Causes of the Most Recent Rise in Copper Prices
The price of copper reaches a record high of almost $11,000 per ton.
The long-term consequences of the closing of the Cobre Panama mine are a concern for traders.
The copper boom is driven by speculation and demand in China.
This week, the price of copper hit a record high, surpassing the $11,000-per-ton threshold for the first time. With financial speculators spearheading a notable increase in copper futures, this spike comes after forecasts of a supply shortage. Due to its use as a gauge of the state of the world economy, the metal—which is necessary for goods like EV batteries and power lines—has emerged as one of the best-performing commodities.
Are there other factors contributing to the current increase in copper prices, or is this rally an indication of increased confidence and investment and manufacturing?
Experts in the copper market think the rise is a reflection of both speculation and actual market movements. The consequences of closing the Cobre Panama mine in South America are causing traders to worry.
Due to environmental concerns, the mine that began producing copper in 2019 was forced to close. Concerns regarding supplies are being exacerbated by the rise in demand for copper from China, the world’s largest user. However, these factors are not the source of the current sharp price increase. Two other things are to blame.

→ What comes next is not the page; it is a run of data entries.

(** * Real-time rooms, join gate and REST handlers of task-flow-api

    A shallow embedding of the parts of the TypeScript sources that decide
    the room authorisation and event fan-out core:
    - src/utils/socketManager.ts (both variants: src/src/utils and
      unnamed/part_003) for the join-board / leave-board handlers and
      emitToBoardRoom;
    - unnamed/part_002 for the Pusher dispatcher triggerBoardEvent;
    - src/routes/pusher.ts for POST /pusher/auth;
    - the REST routers (boards.ts, lists.ts, tasks.ts, api.ts, part_006):
      board listing, creation and members, task assignment, creation and
      moves between lists;
    - authMiddleware (part_000), getCredentials (routes/auth.ts), the
      Socket.IO authentication and CORS checks, initializePusher (part_002).

    The connection registry of the code is the in-memory adapter of
    socket.io: a map from room to the set of socket ids in it and a map
    from socket id to the set of its rooms.  Board records are the
    persisted documents of models/Board.ts. *)

From stdpp Require Import base gmap sets list strings pretty.
From Stdlib Require Import String Ascii ZArith Lia.

Open Scope string_scope.

(* ------------------------------------------------------------------ *)
(** ** Persisted data (models/Board.ts, models/List.ts, models/Task.ts) *)

(** An ObjectId is kept as its canonical [toString()]: 24 lower-case hex
    digits. *)
Record Board := mkBoard {
  board_id : string;
  createdBy : string;
  members : list string
}.

(** The persisted board collection. *)
Definition BoardDb := list Board.

(** Lower-casing of one ASCII character (cast of a hex string to an
    ObjectId is case-insensitive; [toString()] prints lower case). *)
Definition lower_ascii (c : ascii) : ascii :=
  let n := nat_of_ascii c in
  if ((65 <=? n) && (n <=? 90))%nat then ascii_of_nat (n + 32)%nat else c.

Fixpoint lower (s : string) : string :=
  match s with
  | EmptyString => EmptyString
  | String c s' => String (lower_ascii c) (lower s')
  end.

Definition is_hex (c : ascii) : bool :=
  let n := nat_of_ascii c in
  (((48 <=? n) && (n <=? 57)) || ((65 <=? n) && (n <=? 70))
   || ((97 <=? n) && (n <=? 102)))%nat.

Fixpoint all_hex (s : string) : bool :=
  match s with
  | EmptyString => true
  | String c s' => is_hex c && all_hex s'
  end.

(** [mongoose.Types.ObjectId.isValid] on a string (bson >= 5): exactly
    24 hexadecimal digits. *)
Definition isValid (s : string) : bool :=
  (String.length s =? 24)%nat && all_hex s.

(** [new mongoose.Types.ObjectId(s).toString()] for a valid string. *)
Definition oid_toString (s : string) : string := lower s.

- US bond prices frequently fluctuate in tandem with copper prices. Copper prices have increased as a result of US bond yields being higher than anticipated.
- According to Morgan Stanley, some New York investors are experiencing financial strain as a result of having to repurchase their equities at a premium over what they originally sold them for.
Rise follows longer-term expansion.
Because copper is essential to energy transition technologies and infrastructure, a bull market in copper began in 2016 and lasted until March 2020. The cost per pound increased from $2 to $3. The price of copper is still rising due to increased demand for wind turbines and electric cars; unless there is a severe setback or a shock to the Chinese economy, no notable changes are expected.